On the web, page speed matters. If your site takes too long to load, people will go elsewhere. Google proved this by purposefully slowing down its search engine. They found that even just half a second caused fewer searches. Bottom line: users love fast sites!

With that in mind, I decided to look at local media sites – how fast or slow are they? Rather than looking at page load times, I decided to use YSlow to determine the performance of each site. Lots of factors can impact the amount of time a page takes to load (your ISP, the speed of your computer, where you are geographically,etc), but everyone has to download the same amount of data for a web page, so I figured YSlow is a little more fair than a stopwatch.

Here are the fourteen sites I looked at (you can download all the data here):

As you can see, none of the sites received an “A” grade. The only one to receive a B was Only Here for the Food. The grade can be somewhat misleading, however. Here’s what the front page performance for each site looks like:

It turns out that Sharon’s blog is the heaviest of them all with an empty cache (the first time you visit the site). This is due to the large number of images she has on her site. In fact, almost all of the weight of the page is due to the images. If you look at the primed cache (subsequent visits to the site) then the Edmonton Journal is the heaviest. The Edmonton Journal has the worst performance improvement going from an empty to a primed cache:

To be fair, I decided I should compare an “article page” on each site as well. With social media in particular, an article page is more likely to be a visitor’s entry point to the site. For this test, I simply clicked on the top article on each site:

One caveat: I used the second story for iNews 880, because their top story was over 25 MB in size! Evidently they think it is fine to embed full size, uncompressed images.
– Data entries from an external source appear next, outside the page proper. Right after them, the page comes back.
(* ===== verification/PartitionTree.v ===== *)
(** * Superblocks

    The recursion over a superblock on both sides: [write_modes_sb] and [write_modes]
    ([av1/encoder/bitstream.c]), [decode_partition] and the loops of [decode_tile]
    ([av1/decoder/decodeframe.c]), with the grid of mode infos that the encoder has filled
    before it writes and that the decoder fills while it reads ([set_offsets]), and the
    neighbours that [set_mi_row_col] takes from it.

    What a block sends is left to an interface, [BlockCoder]: a block is written and read with
    the mode infos above and to the left of it at hand, and [BlockCoderOk] says that what is
    written is read.  From it the superblock and the tile follow: both sides cut the
    superblock alike, although the writer recovers the cuts from its grid with
    [get_partition] and the reader has them from the bitstream, and both see the same
    neighbours, although the reader's grid is only filled up to the current block. *)

From S2P Require Import Prelude CodecTypes BitChannel EntCoder RangeSpec Cdf EntEncProof EntDecProof EntRoundTrip SymbolIO SyntaxIO TileSafety TxCommon Tile TxbContext DefaultCdfs FrameContext Partition.

#[local] Open Scope Z_scope.
#[local] Arguments Z.of_nat : simpl never.
#[local] Arguments Z.mul : simpl never.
As you can see, Valerie’s blog is the heaviest, again due to the number of pictures she has. Once again, the Edmonton Journal has the worst performance improvement going from an empty to a primed cache:

Final Thoughts

I thought there would be more of a difference between the new and traditional media sites, but there isn’t really. In general the heaviest part of the blogs is images and the heaviest part of the traditional media sites is Javascript, but there are exceptions. On average, the first time you visit the front page of one of these sites you’re going to have to download just over 2 MB. On a 56.6 Kbps dial-up connection, that would take you nearly 5 minutes. On a typical high-speed connection, it’s more like less than 10 seconds.

I think perceived performance is often more important than actual performance, but that’s obviously harder to measure. In my experience, most of these sites load fairly quickly. When I do notice a speed issue, it’s usually because the page I am trying to load has a lot of stuff on it.

Another thing I learned from this exercise is that all of the sites have room for improvement!

What has your experience been like? Which sites do you find slow?

  • Great look at something that one thinks about but never gets around to checking on.

    It’s also nice to know that our site isn’t a terrible drag on the Internet, we’ve been concerned with the load-time of our main page.

  • Anonymous

    Excellent information to have. Thanks for running this experiment. Now, what — if anything — can we do about it?

    • I think having the information and knowing what to look for is half the battle! I would suggest installing Firefox + Firebug + YSlow as a first step. Simply visit the EJ site and open YSlow and it’ll give you a list of suggestions – files that could be combined or compressed, missing cache headers, etc. Depending on your platform/technology some things will be easier and others will be more difficult. Rest assured there is LOTS you can do! If you have questions, just ask. I’m willing to help out.

      • Great post Mack, just loaded up the aforementioned plug-ins in Firefox. Some of the slow-downs are really due to the N-th degree of third party plugins and content on Didn’t even know the plugins existed until you mentioned them.

  • Great post. Honoured to have Transforming Edmonton grouped with journalist blogs and traditional media! Excellent advice to improve performance.